Indonesia to Offer Carrot to Dollar Hoarders to Boost Rupiah
(Bloomberg) -- Indonesia is close to finalizing incentives for exporters holding billions of dollars in banks to encourage them to convert the funds into rupiah, as the central bank steps up efforts to shield the local currency from a global emerging market rout.
Lenders are in talks with Bank Indonesia on details of the measures to be offered to companies with forex earnings from exports, said Kartika Wirjoatmodjo, president director of PT Bank Mandiri, the nation’s largest lender by assets. The banks may be able to tap exporters’ funds through special deposit accounts in the next one or two months, he said, without giving details.
“We cannot force exporters to convert, but we could provide them with better incentives to bring forex to Indonesia,” Wirjoatmodjo, who is also the chairman of the Indonesian Banks Association, said in an interview on Wednesday. “Banks are open to the idea of allowing them to open a special account.”
Indonesian authorities are intensifying efforts to ease pressure on the rupiah that’s slumped to its lowest level since the 1997-98 Asian financial crisis, and tapping the idle funds with exporters may boost dollar supplies in the short term. The government has already ordered commodity shippers to keep half of their earnings in the country and convert them to the local currency.
Exporters converted less than 15 percent of their earnings into the local currency in the first half of the year, according to Bank Indonesia. Onshore forex deposits amounted to about $50 billion as of June, according to Bank of America Merrill Lynch.
While the series of steps taken by the authorities have cushioned the impact on the rupiah of rising U.S. interest rates and a trade war, the volatility in the currency may persist until the first quarter, Wirjoatmodjo said. Indonesia’s balance of payments may improve in the fourth quarter with an increase in import tax on consumer goods, a wider biofuel mandate and the potential return of portfolio investors, he said.
Foreign investors have dumped a net $3.3 billion of stocks and bonds from Indonesia this year after being net buyers of about $9 billion each in the previous two years, data compiled by Bloomberg show. A current account deficit of 3 percent of gross domestic product and high foreign ownership of government bonds have made the country vulnerable to the global sell-off, squeezing local dollar supply.

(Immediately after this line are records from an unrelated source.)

(** C10: whatever the payload and whatever the collaborators do, the
    handler returns normally; so in both receive loops the branch that logs
    a handler error is never taken, and the loops themselves return
    normally. *)
Theorem handleMessage_never_throws :
  (forall (name : string) (payload : list byte) (w : World),
     fst (handleMessage name payload w) = Ret tt)
  /\
  (forall (name : string) (msgs : list Msg) (w : World),
     fst (JetStream.receiveLoop handleMessage name msgs w) = Ret tt /\
     exists evs,
       trace (snd (JetStream.receiveLoop handleMessage name msgs w)) = trace w ++ evs /\
       forall n, handler_error_line n ∉ evs)
  /\
  (forall (name : string) (msgs : list Msg) (w : World),
     fst (Core.receiveLoop handleMessage name msgs w) = Ret tt /\
     exists evs,
       trace (snd (Core.receiveLoop handleMessage name msgs w)) = trace w ++ evs /\
       forall n, handler_error_line n ∉ evs).
Proof.
  split; [intros; apply handleMessage_effect|]. split.
  - intros name msgs. induction msgs as [|msg rest IH]; intros w.
    + simpl. split; [reflexivity|]. exists []. rewrite app_nil_r. split; [reflexivity|].
      absent_from_list.
    + destruct (running (this w)) eqn:Hrun.
      * destruct (JetStream_loop_step name msg rest w Hrun) as
          (w1 & -> & _ & evs & Htr & Hno).
        destruct (IH w1) as (Hr & evs' & Htr' & Hno'). split; [exact Hr|].
        exists (evs ++ [Ack msg] ++ evs'). rewrite Htr', Htr, <- !app_assoc.
        split; [reflexivity|].
        intros n Hin. apply elem_of_app in Hin as [Hin|Hin]; [exact (Hno n Hin)|].
        apply elem_of_app in Hin as [Hin|Hin]; [|exact (Hno' n Hin)].
        revert n Hin. absent_from_list.
      * simpl. unfold bind, get. simpl. rewrite Hrun. simpl.
        split; [reflexivity|]. exists []. rewrite app_nil_r. split; [reflexivity|].
        absent_from_list.
  - intros name msgs. induction msgs as [|msg rest IH]; intros w.
    + simpl. split; [reflexivity|]. exists []. rewrite app_nil_r. split; [reflexivity|].
      absent_from_list.
    + destruct (running (this w)) eqn:Hrun.
      * destruct (Core_loop_step name msg rest w Hrun) as
          (w1 & -> & _ & evs & Htr & Hno).
        destruct (IH w1) as (Hr & evs' & Htr' & Hno'). split; [exact Hr|].
        exists (evs ++ evs'). rewrite Htr', Htr, <- !app_assoc.
        split; [reflexivity|].
        intros n Hin. apply elem_of_app in Hin as [Hin|Hin];
          [exact (Hno n Hin)|exact (Hno' n Hin)].
      * simpl. unfold bind, get. simpl. rewrite Hrun. simpl.
        split; [reflexivity|]. exists []. rewrite app_nil_r. split; [reflexivity|].
        absent_from_list.
Qed.

End MessageHandler.

(** What [TextEncoder] writes is well-formed UTF-8. *)
Lemma encoded_text_valid_utf8 (s : string) : valid_utf8 (JS.TextEncoder_encode s) = true.
Proof.
  unfold valid_utf8. induction s as [|c r IH]; [reflexivity|].
  destruct c as [[] [] [] [] [] [] [] []]; exact IH.
Qed.

Example valid_utf8_examples :
  valid_utf8 [xc3; xa9] = true /\
  valid_utf8 [xe2; x82; xac] = true /\
  valid_utf8 [xf0; x9f; x98; x80] = true /\
  valid_utf8 [xc0; x80] = false /\
  valid_utf8 [xe2; x82] = false /\
  valid_utf8 [xed; xa0; x80] = false /\
  valid_utf8 [xf4; x90; x80; x80] = false /\
  valid_utf8 [x80] = false.
Proof. repeat split; reflexivity. Qed.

Bank Mandiri’s exporter clients have started selling dollars in a sign of confidence returning to the currency, Wirjoatmodjo said. “We expect the volatility to remain high, but the trend in the mid-term is more flattish. It’s optimistic to hope for a rebound,” he said.
The rupiah is down almost 9 percent against the dollar this year, falling to as low as 14,945 early this month and making it the second-worst performer in Asia.

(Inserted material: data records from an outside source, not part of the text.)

(** ** The mark phase *)

Lemma mark_phase_spec ro h :
  out_closed h →
  ∃ hm, MarkSweepGC.mark_phase ro h = Some hm ∧
        shape hm = shape h ∧
        (∀ k, marked hm k = true → reachable_from_roots h k) ∧
        ((∀ r, is_Some (h !! r) → r ∈ ro) →
         ∀ k, reachable_from_roots h k → marked hm k = true).
Proof.
  intros Hc. unfold MarkSweepGC.mark_phase. fold (shape h).
  pose proof (shape_idemp h) as S0.
  destruct (mark_roots_spec (S (S (size (shape h))))
              (MarkSweepGC.get_root_objects ro (shape h)) (shape h))
    as (hm & Hrun & S1 & _ & M1 & T1 & R1 & C1).
  { by apply (shape_out_closed h). }
  { pose proof (heap_weight_le_size unmarked_weight (shape h) unmarked_weight_le).
    lia. }
  exists hm. split; [done|]. split; [congruence|]. split.
  - intros k Hk. destruct (R1 k Hk) as [Hk0|(r & Hr & Hex & Hreach)].
    + by rewrite marked_shape in Hk0.
    + exists r. rewrite (shape_object_exists h (shape h) _ S0) in Hex.
      apply (shape_reaches h (shape h) _ _ S0) in Hreach.
      split; [done|]. split; [|done].
      unfold MarkSweepGC.get_root_objects in Hr.
      apply elem_of_keys_where in Hr as (_ & o & Ho & Hp).
      rewrite <- (shape_is_root_in h (shape h) _ S0). unfold is_root_in.
      rewrite Ho. by apply andb_true_iff in Hp as [? _].
  - intros Hro k (r & Hex & Hroot & Hreach).
    assert (marked hm r = true) as Hr.
    { apply T1; [|by rewrite (shape_object_exists h (shape h) _ S0)].
      unfold MarkSweepGC.get_root_objects. apply elem_of_keys_where.
      rewrite <- (shape_object_exists h (shape h) _ S0) in Hex.
      rewrite <- (shape_is_root_in h (shape h) _ S0) in Hroot.
      apply object_exists_true in Hex as (o & Ho & Halive).
      split.
      - apply Hro. apply (shape_is_Some h (shape h) r S0). eauto.
      - exists o. split; [done|]. unfold is_root_in in Hroot. rewrite Ho in Hroot.
        by rewrite Hroot, Halive. }
    clear Hex Hroot. unfold reaches in Hreach.
    induction Hreach as [|x y z Hxy _ IH]; [done|].
    apply IH. apply (C1 x y); [done|apply marked_shape|].
    by rewrite (shape_outgoing_of h (shape h) _ S0).
Qed.

(** ** The sweep *)

Lemma sweep_object_heap step h freed id :
  is_Some (h !! id) →
  (MarkSweepGC.sweep_object step (h, freed) id).1 = delete_object step id h.
Proof.
  intros [o Ho]. unfold MarkSweepGC.sweep_object. by rewrite Ho.
Qed.

Lemma sweep_heap_snoc step ids id h :
  is_Some (sweep_heap step ids h !! id) →
  sweep_heap step (ids ++ [id]) h = delete_object step id (sweep_heap step ids h).
Proof.
  intros Hid. unfold sweep_heap in *. rewrite foldl_snoc.
  destruct (foldl (MarkSweepGC.sweep_object step) (h, 0) ids) as [h1 f1].
  by apply sweep_object_heap.
Qed.

Lemma sweep_heap_spec step ids h :
  (∀ id, id ∈ ids → is_Some (h !! id)) →
  dom (sweep_heap step ids h) = dom h ∧
  (wf_heap h → wf_heap (sweep_heap step ids h)) ∧
  (∀ k, k ∉ ids → meta <$> sweep_heap step ids h !! k = meta <$> h !! k) ∧
  (∀ k, k ∈ ids →
        ∃ o, sweep_heap step ids h !! k = Some o ∧
             HeapObject.is_alive o = false ∧ HeapObject.collection_step o = step) ∧
  (∀ k o o', h !! k = Some o → sweep_heap step ids h !! k = Some o' →
             HeapObject.is_root o' = HeapObject.is_root o ∧
             HeapObject.size o' = HeapObject.size o ∧
             (HeapObject.is_alive o = false → HeapObject.is_alive o' = false)).
Proof.
  induction ids as [|id ids IH] using rev_ind; intros Hids.
  - unfold sweep_heap. simpl. split; [done|]. split; [done|]. split; [done|].
    split; [intros k Hk; inversion Hk|].
    intros k o o' Ho Ho'. assert (o' = o) as -> by congruence. done.
  - destruct IH as (D & W & M & K & R).
    { intros id' Hid'. apply Hids. apply elem_of_app. by left. }
    assert (is_Some (sweep_heap step ids h !! id)) as Hid.
    { apply elem_of_dom. rewrite D. apply elem_of_dom. apply Hids.
      apply elem_of_app. right. by left. }
    rewrite (sweep_heap_snoc step ids id h Hid).
    set (h1 := sweep_heap step ids h) in *.
    split; [|split; [|split; [|split]]].
    + by rewrite delete_object_dom.
    + intros Hwf. apply wf_heap_delete_object. auto.
    + intros k Hk. rewrite not_elem_of_app, not_elem_of_cons in Hk.
      destruct Hk as [Hk1 [Hk2 _]].
      rewrite delete_object_meta by done. auto.
    + intros k Hk. apply elem_of_app in Hk as [Hk|Hk].
      * destruct (decide (k = id)) as [->|Hne].
        -- destruct Hid as [o Ho].
           destruct (delete_object_self step id h1 o Ho) as (o' & ? & ? & ? & _).
           eauto.
        -- destruct (K k Hk) as (o & Ho & Hdead & Hstep).
           exists o. by rewrite (delete_object_dead step id h1 k o Ho Hdead Hne).
      * apply list_elem_of_singleton in Hk. subst.
        destruct Hid as [o Ho].
        destruct (delete_object_self step id h1 o Ho) as (o' & ? & ? & ? & _).
        eauto.
    + intros k o o' Ho Ho'. destruct (decide (k = id)) as [->|Hne].
      * destruct Hid as [o1 Ho1].
        destruct (delete_object_self step id h1 o1 Ho1) as (o2 & Ho2 & ? & ? & ? & ?).
        destruct (R id o o1 Ho Ho1) as (? & ? & ?).
        assert (o' = o2) as -> by congruence.
        repeat split; congruence.
      * pose proof (delete_object_meta step id h1 k Hne) as Hm.
        rewrite Ho' in Hm. destruct (h1 !! k) as [o1|] eqn:E1; [|done].
        simpl in Hm. apply (inj Some) in Hm.
        destruct (R k o o1 Ho E1) as (? & ? & Hd1).
        unfold meta in Hm. repeat split; try congruence.
        intros Hd. specialize (Hd1 Hd). congruence.
Qed.

(** ** What a collection may change *)

Lemma obj_evolves_refl step o : obj_evolves step o o.
Proof. unfold obj_evolves. naive_solver. Qed.

Lemma obj_evolves_trans step o1 o2 o3 :
  obj_evolves step o1 o2 → obj_evolves step o2 o3 → obj_evolves step o1 o3.
Proof.
  unfold obj_evolves.
  intros (? & ? & ? & ? & Ha) (? & ? & ? & ? & Hb).
  repeat split; try congruence.
  destruct Ha as [[? ?]|(? & ? & ? & ?)], Hb as [[? ?]|(? & ? & ? & ?)].
  - left. split; congruence.
  - right. repeat split; congruence.
  - right. repeat split; congruence.
  - congruence.
Qed.

Lemma heap_evolves_refl step h : heap_evolves step h h.
Proof. intros k. destruct (h !! k); [apply obj_evolves_refl|done]. Qed.

Lemma heap_evolves_trans step h1 h2 h3 :
  heap_evolves step h1 h2 → heap_evolves step h2 h3 → heap_evolves step h1 h3.
Proof.
  intros H1 H2 k. specialize (H1 k). specialize (H2 k).
  destruct (h1 !! k), (h2 !! k), (h3 !! k); try done.
  by eapply obj_evolves_trans.
Qed.

Lemma heap_evolves_dom step h h' : heap_evolves step h h' → dom h' = dom h.
Proof.
  intros H. apply set_eq. intros k. rewrite !elem_of_dom. specialize (H k).
  destruct (h !! k), (h' !! k); try done; split; eauto.
  all: by intros [? ?].
Qed.

Lemma meta_obj_evolves step o o' : meta o' = meta o → obj_evolves step o o'.
Proof.
  unfold meta, obj_evolves. intros H. injection H. intros.
  repeat split; try done. left. done.
Qed.

Lemma delete_object_self_kill step id h o :
  h !! id = Some o →
  ∃ o1, meta o1 = meta o ∧
        delete_object step id h !! id = Some (HeapObject.kill step o1).
Proof.
  intros Ho. unfold delete_object. rewrite lookup_alter_eq.
  pose proof (detach_targets_meta id (detach_sources id h) id) as H1.
  rewrite detach_sources_meta, Ho in H1.
  destruct (detach_targets id (detach_sources id h) !! id) as [o1|]; [|done].
  simpl in H1. apply (inj Some) in H1. eauto.
Qed.

Lemma heap_evolves_delete step h0 h1 id :
  heap_evolves step h0 h1 →
  object_exists h0 id = true → is_root_in h0 id = false →
  heap_evolves step h0 (delete_object step id h1).
Proof.
  intros Hev Hex Hroot k. specialize (Hev k).
  destruct (decide (k = id)) as [->|Hne].
  - apply object_exists_true in Hex as (o0 & Ho0 & Halive0).
    unfold is_root_in in Hroot. rewrite Ho0 in Hroot, Hev |- *.
    destruct (h1 !! id) as [o1|] eqn:E1; [|done].
    destruct (delete_object_self_kill step id h1 o1 E1) as (o2 & Hm & ->).
    destruct Hev as (? & ? & ? & ? & Hd).
    unfold meta in Hm. injection Hm. intros.
    unfold obj_evolves. simpl. repeat split; try congruence.
    right. done.
  - pose proof (delete_object_meta step id h1 k Hne) as Hm.
    destruct (h0 !! k) as [o0|], (h1 !! k) as [o1|] eqn:E1; try done.
    + destruct (delete_object step id h1 !! k) as [o'|]; [|done].
      simpl in Hm. apply (inj Some) in Hm.
      eapply obj_evolves_trans; [exact Hev|]. by apply meta_obj_evolves.
    + by destruct (delete_object step id h1 !! k).
Qed.

Lemma sweep_heap_evolves step ids h :
  (∀ id, id ∈ ids → object_exists h id = true ∧ is_root_in h id = false) →
  heap_evolves step h (sweep_heap step ids h).
Proof.
  induction ids as [|id ids IH] using rev_ind; intros Hids.
  - apply heap_evolves_refl.
  - assert (heap_evolves step h (sweep_heap step ids h)) as Hev.
    { apply IH. intros id' Hid'. apply Hids. apply elem_of_app. by left. }
    destruct (Hids id) as [Hex Hroot]; [apply elem_of_app; right; by left|].
    rewrite sweep_heap_snoc.
    + by apply heap_evolves_delete.
    + apply elem_of_dom. rewrite (heap_evolves_dom _ _ _ Hev).
      apply elem_of_dom. apply object_exists_true in Hex as (o & -> & _). eauto.
Qed.

(** ** Simple operations keep the heap symmetric *)

Lemma wf_heap_same_edges h h' :
  (∀ k, object_exists h' k = object_exists h k) →
  (∀ k, outgoing_of h' k = outgoing_of h k) →
  (∀ k, incoming_of h' k = incoming_of h k) →
  wf_heap h → wf_heap h'.
Proof.
  intros He Ho Hi. rewrite !wf_heap_alt. intros Hwf a.
  rewrite He, Ho, Hi. intros Ha. destruct (Hwf a Ha) as [Hout Hin].
  split; intros b Hb; rewrite He, ?Ho, ?Hi; auto.
Qed.

Lemma outgoing_of_alter f k h a :
  outgoing_of (alter f k h) a =
    if decide (a = k)
    then match h !! k with
         | Some o => HeapObject.outgoing_references (f o)
         | None => ∅
         end
    else outgoing_of h a.
Proof.
  unfold outgoing_of. destruct (decide (a = k)) as [->|Hne].
  - rewrite lookup_alter_eq. by destruct (h !! k).
  - by rewrite lookup_alter_ne.
Qed.

Lemma incoming_of_alter f k h a :
  incoming_of (alter f k h) a =
    if decide (a = k)
    then match h !! k with
         | Some o => HeapObject.incoming_references (f o)
         | None => ∅
         end
    else incoming_of h a.
Proof.
  unfold incoming_of. destruct (decide (a = k)) as [->|Hne].
  - rewrite lookup_alter_eq. by destruct (h !! k).
  - by rewrite lookup_alter_ne.
Qed.

Lemma wf_heap_set_root b k h :
  wf_heap h → wf_heap (alter (HeapObject.set_is_root b) k h).
Proof.
  apply wf_heap_same_edges.
  - intros x. by apply object_exists_alter.
  - intros x. rewrite outgoing_of_alter. case_decide; [subst|done].
    unfold outgoing_of. by destruct (h !! k).
  - intros x. rewrite incoming_of_alter. case_decide; [subst|done].
    unfold incoming_of. by destruct (h !! k).
Qed.

(** The edge sets after the two-sided update of an edge. *)
Lemma edge_update_sets (fo fi : HeapObject.t → HeapObject.t)
    (go gi : gset Z → gset Z) from_id to_id h :
  (∀ o, HeapObject.is_alive (fo o) = HeapObject.is_alive o) →
  (∀ o, HeapObject.is_alive (fi o) = HeapObject.is_alive o) →
  (∀ o, HeapObject.incoming_references (fo o) = HeapObject.incoming_references o) →
  (∀ o, HeapObject.outgoing_references (fi o) = HeapObject.outgoing_references o) →
  (∀ o, HeapObject.outgoing_references (fo o) = go (HeapObject.outgoing_references o)) →
  (∀ o, HeapObject.incoming_references (fi o) = gi (HeapObject.incoming_references o)) →
  object_exists h from_id = true → object_exists h to_id = true →
  let h2 := alter fi to_id (alter fo from_id h) in
  (∀ x, object_exists h2 x = object_exists h x) ∧
  (∀ x, outgoing_of h2 x =
        if decide (x = from_id) then go (outgoing_of h x) else outgoing_of h x) ∧
  (∀ x, incoming_of h2 x =
        if decide (x = to_id) then gi (incoming_of h x) else incoming_of h x).
Proof.
  intros Hfo Hfi Hfo' Hfi' Hgo Hgi Hf Ht h2.
  apply object_exists_true in Hf as (osrc & Hof & _).
  apply object_exists_true in Ht as (odst & Hot & _).
  split; [|split].
  - intros x. unfold h2. by rewrite !object_exists_alter.
  - intros x. unfold h2. rewrite outgoing_of_alter.
    destruct (decide (x = to_id)) as [->|Hne].
    + rewrite lookup_alter. destruct (decide (from_id = to_id)) as [->|Hne2].
      * rewrite Hot. simpl. rewrite decide_True by done.
        by rewrite Hfi', Hgo, (outgoing_of_Some _ _ _ Hot).
      * rewrite Hot. simpl. rewrite decide_False by done.
        by rewrite Hfi', (outgoing_of_Some _ _ _ Hot).
    + rewrite outgoing_of_alter. case_decide; [|done].
      subst. rewrite Hof. by rewrite Hgo, (outgoing_of_Some _ _ _ Hof).
  - intros x. unfold h2. rewrite incoming_of_alter.
    destruct (decide (x = to_id)) as [->|Hne].
    + rewrite lookup_alter. destruct (decide (from_id = to_id)) as [->|Hne2].
      * rewrite Hot. simpl. by rewrite Hgi, Hfo', (incoming_of_Some _ _ _ Hot).
      * rewrite Hot. by rewrite Hgi, (incoming_of_Some _ _ _ Hot).
    + rewrite incoming_of_alter. case_decide; [|done].
      subst. rewrite Hof. by rewrite Hfo', (incoming_of_Some _ _ _ Hof).
Qed.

While the general public may be worried about a rupiah at 15,000, the financial markets are unperturbed by the threshold, and there were no visible signs of stress in any industry, Wirjoatmodjo said.
“After the 1998 crisis, there are only a few companies managing their books in a very open way. They are now more aware of long-term risks,” Wirjoatmodjo said. “In terms of balance sheet management, 15,000 is not worrying. Otherwise, we would see weakness in the non-performing loans.”
Credit growth at Indonesian banks jumped 12.1 percent in August, the Financial Services Authority said Thursday. That’s the fastest growth since February 2015, according to data compiled by Bloomberg. The gross non-performing loans ratio stood at 2.74 percent, while the capital adequacy ratio was at 23.01 percent at the end of August, the authority said.
Bank Mandiri is coordinating efforts to reduce the need of state-owned companies including oil major PT Pertamina to meet their dollar needs in the sport market to ease pressure on rupiah, Wirjoatmodjo said. The bank has extended a $2 billion credit line to Pertamina and the oil importer was expected to raise funds offshore to meet their medium-term demands, he said.
The central bank’s plan to allow lenders to offer domestic non-deliverable rupiah forwards contracts, that will settle in the local currency, will allow Bank Indonesia to supervise dollar demands better and prevent speculative traders, Wirjoatmodjo said.
“The benefits should outweigh the consequences,” Wirjoatmodjo said. “The local perception is easily being dominated by the NDF price in Singapore and that creates psychological pressure that we should do something about it.”